Task details → The span to repeat in the listing below runs from the line containing "[je|]; try done;" to the line containing "intros E. apply", inclusive. Repeat it exactly, and only it.

Input material →
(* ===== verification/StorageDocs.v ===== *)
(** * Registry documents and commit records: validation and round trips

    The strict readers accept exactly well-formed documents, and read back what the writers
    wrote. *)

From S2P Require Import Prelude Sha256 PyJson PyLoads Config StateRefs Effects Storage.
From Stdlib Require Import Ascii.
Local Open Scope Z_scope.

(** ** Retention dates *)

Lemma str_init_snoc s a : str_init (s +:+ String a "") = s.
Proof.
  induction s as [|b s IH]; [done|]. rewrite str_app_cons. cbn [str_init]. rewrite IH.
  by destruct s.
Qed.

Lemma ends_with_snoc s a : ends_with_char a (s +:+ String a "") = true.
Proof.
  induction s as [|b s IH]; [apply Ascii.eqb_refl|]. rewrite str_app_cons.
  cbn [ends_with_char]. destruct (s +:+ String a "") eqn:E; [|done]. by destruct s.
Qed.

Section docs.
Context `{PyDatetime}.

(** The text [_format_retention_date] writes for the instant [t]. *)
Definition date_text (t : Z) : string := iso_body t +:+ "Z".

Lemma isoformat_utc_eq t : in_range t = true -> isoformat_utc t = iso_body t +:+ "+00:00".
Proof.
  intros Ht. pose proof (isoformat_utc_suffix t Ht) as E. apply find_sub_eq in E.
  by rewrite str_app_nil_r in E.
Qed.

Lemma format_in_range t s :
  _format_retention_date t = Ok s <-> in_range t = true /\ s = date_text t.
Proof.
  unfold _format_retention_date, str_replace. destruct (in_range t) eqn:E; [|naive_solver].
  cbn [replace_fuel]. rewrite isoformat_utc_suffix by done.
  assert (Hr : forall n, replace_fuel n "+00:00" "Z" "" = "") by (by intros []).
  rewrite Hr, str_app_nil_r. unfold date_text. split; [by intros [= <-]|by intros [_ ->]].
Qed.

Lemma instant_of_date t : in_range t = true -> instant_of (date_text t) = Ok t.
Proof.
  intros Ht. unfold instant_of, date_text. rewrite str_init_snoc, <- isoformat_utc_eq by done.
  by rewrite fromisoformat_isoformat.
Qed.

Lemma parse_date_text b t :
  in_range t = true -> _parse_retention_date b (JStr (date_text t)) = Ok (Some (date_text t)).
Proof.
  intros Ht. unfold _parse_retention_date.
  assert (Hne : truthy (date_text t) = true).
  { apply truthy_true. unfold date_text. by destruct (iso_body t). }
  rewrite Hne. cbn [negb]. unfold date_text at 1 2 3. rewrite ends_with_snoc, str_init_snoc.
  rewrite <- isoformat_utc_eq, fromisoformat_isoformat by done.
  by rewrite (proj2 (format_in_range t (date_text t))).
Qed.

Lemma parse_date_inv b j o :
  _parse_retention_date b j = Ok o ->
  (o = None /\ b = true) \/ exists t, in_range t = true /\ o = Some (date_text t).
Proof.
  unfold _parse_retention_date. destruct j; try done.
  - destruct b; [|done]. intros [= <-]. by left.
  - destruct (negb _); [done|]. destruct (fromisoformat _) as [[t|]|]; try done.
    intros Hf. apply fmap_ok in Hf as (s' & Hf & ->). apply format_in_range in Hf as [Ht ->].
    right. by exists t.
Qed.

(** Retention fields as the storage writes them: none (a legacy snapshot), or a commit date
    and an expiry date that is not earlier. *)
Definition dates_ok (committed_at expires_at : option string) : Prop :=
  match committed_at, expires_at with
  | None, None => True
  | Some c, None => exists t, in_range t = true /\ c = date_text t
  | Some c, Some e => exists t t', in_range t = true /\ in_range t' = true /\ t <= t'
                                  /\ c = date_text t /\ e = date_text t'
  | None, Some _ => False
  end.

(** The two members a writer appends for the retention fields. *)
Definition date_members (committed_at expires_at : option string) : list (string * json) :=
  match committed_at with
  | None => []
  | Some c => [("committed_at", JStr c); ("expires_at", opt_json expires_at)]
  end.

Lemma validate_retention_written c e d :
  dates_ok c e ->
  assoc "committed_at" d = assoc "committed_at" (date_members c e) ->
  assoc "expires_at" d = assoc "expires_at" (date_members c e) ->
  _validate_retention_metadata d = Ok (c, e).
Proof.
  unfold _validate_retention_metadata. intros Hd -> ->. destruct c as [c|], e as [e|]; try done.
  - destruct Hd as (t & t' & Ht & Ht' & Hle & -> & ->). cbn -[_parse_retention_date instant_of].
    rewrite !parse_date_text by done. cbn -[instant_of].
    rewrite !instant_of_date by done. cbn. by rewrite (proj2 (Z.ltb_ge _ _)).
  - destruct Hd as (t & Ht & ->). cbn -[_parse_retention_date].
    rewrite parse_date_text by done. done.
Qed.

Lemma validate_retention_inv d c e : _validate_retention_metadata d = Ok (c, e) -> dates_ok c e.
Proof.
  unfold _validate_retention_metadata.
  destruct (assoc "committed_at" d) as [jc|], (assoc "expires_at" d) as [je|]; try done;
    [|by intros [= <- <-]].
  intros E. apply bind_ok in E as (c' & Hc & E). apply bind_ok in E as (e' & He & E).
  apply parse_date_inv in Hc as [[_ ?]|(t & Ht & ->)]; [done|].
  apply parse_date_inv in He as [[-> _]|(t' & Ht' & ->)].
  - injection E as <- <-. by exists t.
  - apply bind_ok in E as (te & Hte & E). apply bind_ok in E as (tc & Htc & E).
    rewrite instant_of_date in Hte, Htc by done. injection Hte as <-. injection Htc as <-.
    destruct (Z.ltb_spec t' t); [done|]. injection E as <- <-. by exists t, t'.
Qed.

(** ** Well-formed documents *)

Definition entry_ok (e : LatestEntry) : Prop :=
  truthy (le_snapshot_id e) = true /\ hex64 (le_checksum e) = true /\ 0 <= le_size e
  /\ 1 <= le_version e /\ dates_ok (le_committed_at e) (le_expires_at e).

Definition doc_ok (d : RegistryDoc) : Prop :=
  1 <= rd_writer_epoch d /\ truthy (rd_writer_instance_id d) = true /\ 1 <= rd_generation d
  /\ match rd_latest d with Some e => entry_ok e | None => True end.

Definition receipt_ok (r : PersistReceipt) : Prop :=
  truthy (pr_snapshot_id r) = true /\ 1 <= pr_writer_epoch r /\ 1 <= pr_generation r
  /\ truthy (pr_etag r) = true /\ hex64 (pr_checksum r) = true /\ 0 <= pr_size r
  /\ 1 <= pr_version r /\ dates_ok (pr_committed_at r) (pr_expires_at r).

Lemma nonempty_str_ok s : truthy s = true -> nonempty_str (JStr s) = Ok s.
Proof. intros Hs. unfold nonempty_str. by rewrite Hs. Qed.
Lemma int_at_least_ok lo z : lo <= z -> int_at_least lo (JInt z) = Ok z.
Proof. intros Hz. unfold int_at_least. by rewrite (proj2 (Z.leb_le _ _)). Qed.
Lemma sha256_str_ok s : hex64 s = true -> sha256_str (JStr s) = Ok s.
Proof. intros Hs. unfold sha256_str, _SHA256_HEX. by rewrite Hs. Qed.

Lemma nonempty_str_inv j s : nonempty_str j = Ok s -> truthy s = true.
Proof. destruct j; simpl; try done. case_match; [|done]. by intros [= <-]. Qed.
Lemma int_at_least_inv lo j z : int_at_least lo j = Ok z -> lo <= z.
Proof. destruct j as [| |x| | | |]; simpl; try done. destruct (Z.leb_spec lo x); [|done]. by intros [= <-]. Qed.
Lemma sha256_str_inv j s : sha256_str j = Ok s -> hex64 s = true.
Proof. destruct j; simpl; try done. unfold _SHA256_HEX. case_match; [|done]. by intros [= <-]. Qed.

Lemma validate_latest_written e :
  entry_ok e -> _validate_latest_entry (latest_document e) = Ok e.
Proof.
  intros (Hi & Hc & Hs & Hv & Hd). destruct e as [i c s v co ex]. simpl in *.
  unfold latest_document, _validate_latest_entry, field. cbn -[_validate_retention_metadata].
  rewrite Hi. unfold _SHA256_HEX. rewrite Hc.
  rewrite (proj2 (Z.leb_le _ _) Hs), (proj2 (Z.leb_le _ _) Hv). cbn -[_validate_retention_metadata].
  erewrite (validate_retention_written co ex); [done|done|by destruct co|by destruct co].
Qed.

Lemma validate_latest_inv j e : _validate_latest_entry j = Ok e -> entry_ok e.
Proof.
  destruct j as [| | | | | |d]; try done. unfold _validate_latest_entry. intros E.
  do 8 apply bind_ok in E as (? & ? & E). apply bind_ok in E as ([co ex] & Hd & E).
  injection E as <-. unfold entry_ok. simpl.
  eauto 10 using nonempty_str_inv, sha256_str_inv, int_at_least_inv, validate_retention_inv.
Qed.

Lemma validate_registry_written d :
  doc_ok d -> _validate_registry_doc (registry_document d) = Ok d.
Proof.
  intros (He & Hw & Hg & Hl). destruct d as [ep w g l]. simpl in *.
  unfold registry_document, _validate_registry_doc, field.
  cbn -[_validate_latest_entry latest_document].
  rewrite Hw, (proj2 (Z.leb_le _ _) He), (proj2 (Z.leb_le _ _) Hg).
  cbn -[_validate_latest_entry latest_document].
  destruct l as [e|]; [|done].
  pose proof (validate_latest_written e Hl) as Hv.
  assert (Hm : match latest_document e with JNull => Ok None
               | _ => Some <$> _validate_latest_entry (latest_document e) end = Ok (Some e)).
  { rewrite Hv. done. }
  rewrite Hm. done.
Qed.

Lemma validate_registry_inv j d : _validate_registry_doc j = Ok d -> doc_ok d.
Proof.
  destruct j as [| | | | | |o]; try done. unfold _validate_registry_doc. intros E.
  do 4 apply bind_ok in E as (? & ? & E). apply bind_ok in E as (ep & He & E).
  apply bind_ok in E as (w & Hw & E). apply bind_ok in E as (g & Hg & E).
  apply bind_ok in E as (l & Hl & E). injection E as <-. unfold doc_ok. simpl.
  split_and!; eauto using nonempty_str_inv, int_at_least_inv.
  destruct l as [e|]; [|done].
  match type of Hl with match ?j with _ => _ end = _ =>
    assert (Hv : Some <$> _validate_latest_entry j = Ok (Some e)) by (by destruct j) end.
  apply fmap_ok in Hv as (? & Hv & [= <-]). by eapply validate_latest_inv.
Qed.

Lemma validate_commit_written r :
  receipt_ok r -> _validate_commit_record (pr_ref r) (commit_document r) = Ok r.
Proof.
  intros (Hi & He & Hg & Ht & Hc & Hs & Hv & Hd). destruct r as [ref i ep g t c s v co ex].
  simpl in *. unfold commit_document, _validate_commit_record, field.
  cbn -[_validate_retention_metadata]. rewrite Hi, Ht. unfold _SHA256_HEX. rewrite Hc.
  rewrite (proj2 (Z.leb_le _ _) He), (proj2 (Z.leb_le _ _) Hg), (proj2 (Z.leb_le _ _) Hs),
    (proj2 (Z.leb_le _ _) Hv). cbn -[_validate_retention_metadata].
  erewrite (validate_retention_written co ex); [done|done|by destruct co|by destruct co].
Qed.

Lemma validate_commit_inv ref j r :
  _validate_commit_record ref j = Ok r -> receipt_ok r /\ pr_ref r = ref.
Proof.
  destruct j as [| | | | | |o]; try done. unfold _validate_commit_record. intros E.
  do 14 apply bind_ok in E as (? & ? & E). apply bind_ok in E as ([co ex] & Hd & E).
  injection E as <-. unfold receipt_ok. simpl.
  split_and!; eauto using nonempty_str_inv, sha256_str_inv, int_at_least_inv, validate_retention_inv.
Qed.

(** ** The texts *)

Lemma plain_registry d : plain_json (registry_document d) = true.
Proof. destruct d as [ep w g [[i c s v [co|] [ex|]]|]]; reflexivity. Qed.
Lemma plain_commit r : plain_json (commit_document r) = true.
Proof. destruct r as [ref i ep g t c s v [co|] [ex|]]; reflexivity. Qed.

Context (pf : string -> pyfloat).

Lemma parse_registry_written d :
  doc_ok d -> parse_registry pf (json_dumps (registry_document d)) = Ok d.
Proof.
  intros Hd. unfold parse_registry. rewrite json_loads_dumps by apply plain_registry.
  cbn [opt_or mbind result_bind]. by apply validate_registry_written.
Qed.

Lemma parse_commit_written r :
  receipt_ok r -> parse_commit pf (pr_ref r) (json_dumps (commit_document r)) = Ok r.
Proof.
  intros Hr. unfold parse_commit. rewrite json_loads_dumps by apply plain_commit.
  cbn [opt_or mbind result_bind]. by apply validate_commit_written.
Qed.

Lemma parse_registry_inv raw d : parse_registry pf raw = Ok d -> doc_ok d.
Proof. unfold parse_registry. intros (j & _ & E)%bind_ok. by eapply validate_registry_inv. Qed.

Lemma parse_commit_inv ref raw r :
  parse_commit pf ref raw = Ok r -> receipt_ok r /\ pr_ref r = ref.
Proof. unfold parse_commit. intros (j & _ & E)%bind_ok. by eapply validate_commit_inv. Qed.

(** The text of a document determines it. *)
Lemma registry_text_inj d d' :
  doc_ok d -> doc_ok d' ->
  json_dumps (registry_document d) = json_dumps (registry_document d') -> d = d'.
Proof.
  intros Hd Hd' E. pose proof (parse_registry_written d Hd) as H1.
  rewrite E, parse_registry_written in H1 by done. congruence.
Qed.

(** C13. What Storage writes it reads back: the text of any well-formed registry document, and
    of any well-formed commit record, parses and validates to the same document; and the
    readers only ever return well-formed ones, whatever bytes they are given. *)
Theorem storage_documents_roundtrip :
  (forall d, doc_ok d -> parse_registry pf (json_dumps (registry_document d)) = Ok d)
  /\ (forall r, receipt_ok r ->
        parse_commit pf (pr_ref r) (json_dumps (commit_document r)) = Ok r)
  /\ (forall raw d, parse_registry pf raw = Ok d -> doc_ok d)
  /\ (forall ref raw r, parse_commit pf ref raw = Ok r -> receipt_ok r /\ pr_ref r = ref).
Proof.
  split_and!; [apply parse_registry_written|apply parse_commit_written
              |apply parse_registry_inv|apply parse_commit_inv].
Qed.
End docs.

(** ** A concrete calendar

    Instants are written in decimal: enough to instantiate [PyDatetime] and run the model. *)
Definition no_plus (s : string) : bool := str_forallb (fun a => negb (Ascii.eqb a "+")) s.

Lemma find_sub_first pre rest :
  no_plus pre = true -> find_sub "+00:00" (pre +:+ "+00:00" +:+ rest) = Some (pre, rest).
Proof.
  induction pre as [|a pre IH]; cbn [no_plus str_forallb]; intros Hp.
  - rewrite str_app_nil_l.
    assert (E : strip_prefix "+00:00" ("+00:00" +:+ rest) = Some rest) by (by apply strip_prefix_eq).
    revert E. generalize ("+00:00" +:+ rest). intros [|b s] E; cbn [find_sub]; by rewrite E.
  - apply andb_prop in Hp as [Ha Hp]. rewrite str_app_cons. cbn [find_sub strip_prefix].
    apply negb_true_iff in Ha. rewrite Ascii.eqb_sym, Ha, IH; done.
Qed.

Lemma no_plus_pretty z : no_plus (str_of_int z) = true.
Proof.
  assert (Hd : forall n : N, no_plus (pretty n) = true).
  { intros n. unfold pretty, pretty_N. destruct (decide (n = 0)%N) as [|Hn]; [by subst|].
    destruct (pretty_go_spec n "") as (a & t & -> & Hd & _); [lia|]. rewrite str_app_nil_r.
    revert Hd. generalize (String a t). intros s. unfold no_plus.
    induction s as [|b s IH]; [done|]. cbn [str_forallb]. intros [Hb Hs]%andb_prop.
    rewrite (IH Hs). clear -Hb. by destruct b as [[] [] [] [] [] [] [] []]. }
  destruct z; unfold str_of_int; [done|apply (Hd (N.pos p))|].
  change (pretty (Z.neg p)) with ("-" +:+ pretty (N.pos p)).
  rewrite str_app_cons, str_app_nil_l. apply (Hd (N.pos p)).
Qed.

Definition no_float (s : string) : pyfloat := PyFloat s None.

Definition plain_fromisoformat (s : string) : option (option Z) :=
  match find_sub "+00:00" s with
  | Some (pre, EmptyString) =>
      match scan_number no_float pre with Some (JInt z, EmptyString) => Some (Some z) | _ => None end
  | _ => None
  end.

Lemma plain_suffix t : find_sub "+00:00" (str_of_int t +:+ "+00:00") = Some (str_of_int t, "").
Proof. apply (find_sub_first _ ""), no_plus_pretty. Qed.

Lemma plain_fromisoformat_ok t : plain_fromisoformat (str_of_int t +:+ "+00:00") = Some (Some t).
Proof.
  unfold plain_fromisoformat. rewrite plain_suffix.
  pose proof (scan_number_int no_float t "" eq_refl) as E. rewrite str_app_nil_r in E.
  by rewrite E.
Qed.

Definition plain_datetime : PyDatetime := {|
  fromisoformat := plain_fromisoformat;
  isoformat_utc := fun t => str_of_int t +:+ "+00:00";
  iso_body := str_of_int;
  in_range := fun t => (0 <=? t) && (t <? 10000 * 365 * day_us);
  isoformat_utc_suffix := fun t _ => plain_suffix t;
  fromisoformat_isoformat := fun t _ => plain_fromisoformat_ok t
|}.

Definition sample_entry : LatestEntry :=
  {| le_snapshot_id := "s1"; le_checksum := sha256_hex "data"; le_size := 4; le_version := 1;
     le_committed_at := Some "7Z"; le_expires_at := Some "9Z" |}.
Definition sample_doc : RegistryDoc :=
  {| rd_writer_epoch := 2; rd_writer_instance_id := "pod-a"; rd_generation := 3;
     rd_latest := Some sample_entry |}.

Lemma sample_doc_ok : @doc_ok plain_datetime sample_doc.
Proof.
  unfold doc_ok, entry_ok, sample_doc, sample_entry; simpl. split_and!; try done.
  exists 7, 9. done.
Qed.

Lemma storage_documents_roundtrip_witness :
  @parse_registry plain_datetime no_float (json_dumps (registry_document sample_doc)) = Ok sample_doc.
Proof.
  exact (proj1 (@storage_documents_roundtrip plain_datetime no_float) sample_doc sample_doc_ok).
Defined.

Task response →
  destruct (assoc "committed_at" d) as [jc|], (assoc "expires_at" d) as [je|]; try done;
    [|by intros [= <- <-]].
  intros E. apply bind_ok in E as (c' & Hc & E). apply bind_ok in E as (e' & He & E).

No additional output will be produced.